• **Work to complete**: Take the material below and reproduce, word for word, only the lines from the line with "- exists state, entry." through the line with "as [Hle1 Hdbl1].".

• **Supplied data**:

Lemma dispatch_all_keeps_entry actions :
  forall state k entry,
    Forall (fun action => action <> DecrementQuantity k) actions ->
    state.(items) !! k = Some entry ->
    exists state' entry',
      dispatch_all state actions = Normal state'
      /\ state'.(items) !! k = Some entry'
      /\ entry' = with_quantity entry entry'.(quantity)
      /\ (is_double entry.(quantity) = true ->
          entry.(quantity) <= entry'.(quantity)
          /\ is_double entry'.(quantity) = true).
Proof.
  induction actions as [|action rest IH]; intros state k entry Hno Hget.
  - exists state, entry. cbn. rewrite with_quantity_same.
    repeat split; [done|lia|done].
  - apply Forall_cons in Hno as [Hhead Hrest].
    destruct (reducer_total state action) as [state1 Hstep].
    assert (exists entry1, state1.(items) !! k = Some entry1
              /\ entry1 = with_quantity entry entry1.(quantity)
              /\ (is_double entry.(quantity) = true ->
                  entry.(quantity) <= entry1.(quantity)
                  /\ is_double entry1.(quantity) = true))
      as (entry1 & Hget1 & Hsame1 & Hup1).
    { rewrite (reducer_lookup _ _ _ _ Hstep).
      case_decide as Hk.
      - rewrite Hk, Hget.
        destruct action as [item|k0|k0]; cbn in *.
        + eexists. split; [done|]. cbn. split; [done|]. apply js_add_one_double.
        + eexists. split; [done|]. cbn. split; [done|]. apply js_add_one_double.
        + congruence.
      - exists entry. rewrite with_quantity_same. repeat split; [done|lia|done]. }
    destruct (IH state1 k entry1 Hrest Hget1)
      as (state' & entry' & Hrun & Hget' & Hsame' & Hup').
    exists state', entry'. cbn. rewrite Hstep. cbn.
    split; [done|]. split; [done|]. split.
    + rewrite Hsame', Hsame1. reflexivity.
    + intros Hdbl. destruct (Hup1 Hdbl) as [Hle1 Hdbl1].
      destruct (Hup' Hdbl1) as [Hle' Hdbl']. split; [lia|done].
Qed.
(** * ssh-orchestrator: the interactive session layer and its output normaliser

    A shallow embedding of [helpers/text_processor.py] and of the class
    [SSHCommandExecutor] of [helpers/ssh_manager.py].

    Python strings are sequences of code points; a code point is an [N].
    The transport (paramiko), the clock ([time]), [select] and the file
    system are the environment: their answers are scripted in a [world]
    value that is threaded through every method, and every action the
    code performs on them is appended to the world's event log. *)

From Stdlib Require Import List NArith ZArith Bool Arith Lia.
From Stdlib Require String Ascii.
Import ListNotations.
Import String.StringSyntax.
Delimit Scope string_scope with string.

Set Implicit Arguments.

(* ================================================================== *)
(** * Python strings *)
(* ================================================================== *)

Module Py.

Definition char := N.
Definition str := list char.

(** A literal of the source, written as a Rocq string. *)
Definition lit (x : String.string) : str :=
  map Ascii.N_of_ascii (String.list_ascii_of_string x).
Arguments lit x%_string_scope.

Definition BS  : char := 8%N.    (* "\x08" *)
Definition TAB : char := 9%N.
Definition LF  : char := 10%N.   (* "\n" *)
Definition CR  : char := 13%N.   (* "\r" *)
Definition ESC : char := 27%N.   (* "\x1B" *)
Definition SP  : char := 32%N.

• **Exercise result**:
  - exists state, entry. cbn. rewrite with_quantity_same.
    repeat split; [done|lia|done].
  - apply Forall_cons in Hno as [Hhead Hrest].
    destruct (reducer_total state action) as [state1 Hstep].
    assert (exists entry1, state1.(items) !! k = Some entry1
              /\ entry1 = with_quantity entry entry1.(quantity)
              /\ (is_double entry.(quantity) = true ->
                  entry.(quantity) <= entry1.(quantity)
                  /\ is_double entry1.(quantity) = true))
      as (entry1 & Hget1 & Hsame1 & Hup1).
    { rewrite (reducer_lookup _ _ _ _ Hstep).
      case_decide as Hk.
      - rewrite Hk, Hget.
        destruct action as [item|k0|k0]; cbn in *.
        + eexists. split; [done|]. cbn. split; [done|]. apply js_add_one_double.
        + eexists. split; [done|]. cbn. split; [done|]. apply js_add_one_double.
        + congruence.
      - exists entry. rewrite with_quantity_same. repeat split; [done|lia|done]. }
    destruct (IH state1 k entry1 Hrest Hget1)
      as (state' & entry' & Hrun & Hget' & Hsame' & Hup').
    exists state', entry'. cbn. rewrite Hstep. cbn.
    split; [done|]. split; [done|]. split.
    + rewrite Hsame', Hsame1. reflexivity.
    + intros Hdbl. destruct (Hup1 Hdbl) as [Hle1 Hdbl1].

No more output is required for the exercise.